High Dynamic Range Imaging
Generate a High Dynamic Range (HDR) image from multiple images under different exposures.
Figure 1. Input: a serise of images with different exposure times. Output: an HDR image.
HDR images have large dynamic ranges that correspond to the irradiance value of a scene in the physical world. We implement a program to assemble an HDR image from a list of images with an identical scene but with different exposure times. The end-to-end algorithm contains three steps: 1) image alignment, 2) HDR, and 3) tone mapping. We implement the Ward’s Median Threshold Bitmap (MTB) algorithm for image alignment, both Paul Debevec's and Robertson's method for HDR, and both global and local version for tone mapping. Exemplary results for each step are shown below. Please refer to the technical report for more details. Our code is also publically available at GitHub.
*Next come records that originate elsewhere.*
(** X20: [progress_analytics] always finds the weekly forecast in the
    prediction record, so the list with percentages is always built: seven
    pairs (mood, int(mood * 10)) over the forecast values, each mood in
    [1, 10] and each percentage between 10 and 100; with an empty window the
    seven pairs are (5, 50). *)
Theorem progress_percentages (db : Store) (user : User) (now : datetime) :
  exists mood_prediction pairs,
    Views.progress_prediction db user now = Ok (mood_prediction, Some pairs)
    /\ Views.predict_next_week_mood db user now = Ok mood_prediction
    /\ get "weekly_forecast" mood_prediction
       = Some (VNumList (map fst pairs))
    /\ length pairs = 7%nat
    /\ Forall (fun p => in_forecast_range (fst p)
                        /\ snd p = py_int (fst p * 10)
                        /\ 10 <= snd p <= 100) pairs
    /\ (Views.recent_moods_14 db user now = [] ->
        pairs = repeat (5%Q, 50) 7).
Proof.
  unfold Views.progress_prediction, Views.predict_next_week_mood.
  destruct (Views.recent_moods_14 db user now) as [|e l] eqn:E.
  - eexists. eexists. split; [reflexivity|].
    split; [reflexivity|]. split; [reflexivity|]. split; [reflexivity|].
    split; [|reflexivity].
    repeat constructor; cbn; try lia;
      unfold Qle; simpl; lia.
  - destruct (predict_week_from_shape (e :: l))
      as (slope & d & _ & Hd & Hk & Hwf & _); [discriminate|].
    rewrite Hd. cbn [bind].
    unfold Views.weekly_forecast_with_percentages, has_key.
    rewrite Hwf.
    assert (Hex : exists_ d = true).
    { destruct d; [discriminate Hk|reflexivity]. }
    rewrite Hex. cbn [andb].
    eexists. eexists. split; [reflexivity|]. split; [reflexivity|].
    split; [now rewrite map_map, map_id|].
    split; [now rewrite !length_map, length_range|].
    split; [|discriminate].
    apply Forall_forall. intros p Hp.
    apply in_map_iff in Hp as (q & <- & Hq).
    apply in_map_iff in Hq as (i & <- & _). cbn [fst snd].
    pose proof (forecast_day_range
                  (last (map MoodEntry.mood (e :: l)) 0) slope i) as Hr.
    repeat split; try apply Hr; now apply percentage_range.
Qed.

Lemma progress_percentages_witness :
  Views.progress_prediction empty_store 1 {| day := 0; time_of_day := 0 |}
  = Ok (Views.no_forecast, Some (repeat (5%Q, 50) 7)).
Proof.
  destruct (progress_percentages empty_store 1
              {| day := 0; time_of_day := 0 |})
    as (d & pairs & Hp & Hd & _ & _ & _ & Hempty).
  rewrite Hp. injection Hd as <-. now rewrite Hempty.
Defined.

(** ** Assigning patients *)

Lemma get_one_done {A} (qs : list A) (x : A) :
  get_one qs = Done x <-> qs = [x].
Proof.
  destruct qs as [|a [|b l]]; simpl; split; intros H;
    try discriminate H; congruence.
Qed.


Lemma patient_by_id_done (c : Clinic) (pid : User) (u : Account.t) :
  patient_by_id c pid = Done u ->
  In u (users c) /\ Account.id u = pid /\ Account.role u = "patient"%string.
Proof.
  unfold patient_by_id. intros H. apply get_one_done in H.
  assert (Hin : In u [u]) by now left.
  rewrite <- H in Hin. apply filter_In in Hin as [Hin Hp].
  apply andb_true_iff in Hp as [Hc Hr].
  split; [exact Hin|]. split; [lia|now apply String.eqb_eq].
Qed.

Lemma active_is_pair (c : Clinic) (d p : User) :
  exists_ (active_assignments c d p) = true ->
  exists_ (pair_assignments c d p) = true.
Proof.
  unfold active_assignments, pair_assignments.
  induction (assignments c) as [|a l IH]; [discriminate|].
  cbn [filter].
  destruct ((Assignment.doctor a =? d) && (Assignment.patient a =? p));
    cbn [andb]; [reflexivity|exact IH].
Qed.

Lemma pair_after_create (c c' : Clinic) (d p : User) (now : datetime)
  (a : Assignment.t) (d' p' : User) :
  create_assignment c d p now = Done (c', a) ->
  pair_assignments c d p = []
  /\ a = {| Assignment.doctor := d; Assignment.patient := p;
            Assignment.assigned_date := now; Assignment.is_active := true;
            Assignment.notes := "" |}
  /\ users c' = users c
  /\ doctor_notes c' = doctor_notes c
  /\ assignments c' = assignments c ++ [a]
  /\ pair_assignments c' d' p'
     = pair_assignments c d' p'
       ++ (if (d =? d') && (p =? p') then [a] else [])
  /\ active_assignments c' d' p'
     = active_assignments c d' p'
       ++ (if (d =? d') && (p =? p') then [a] else []).
Proof.
  unfold create_assignment.
  destruct (pair_assignments c d p) as [|x l] eqn:E; [|discriminate].
  cbn [exists_]. intros H. injection H as <- <-.
  repeat split.
  - unfold pair_assignments. cbn [assignments]. rewrite filter_app.
    cbn [filter Assignment.doctor Assignment.patient].
    destruct ((d =? d') && (p =? p')); reflexivity.
  - unfold active_assignments. cbn [assignments]. rewrite filter_app.
    cbn [filter Assignment.doctor Assignment.patient Assignment.is_active].
    destruct ((d =? d') && (p =? p')); reflexivity.
Qed.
Figure 2. From left to right: original image, median threshold bitmap, and exclusion bitmap.
Figure 3. Irradiance map of RGB channels and function g(Zij) in Debevec’s Method with lambda = 10.
Figure 4. From left to right: Paul Debevec's method, Robertson's method, Matlab’s default implementation.
Figure 5. Three methods for tone mapping. From left to right: Reinhard’s global version, Reinhard’s local version, Matlab’s default implementation.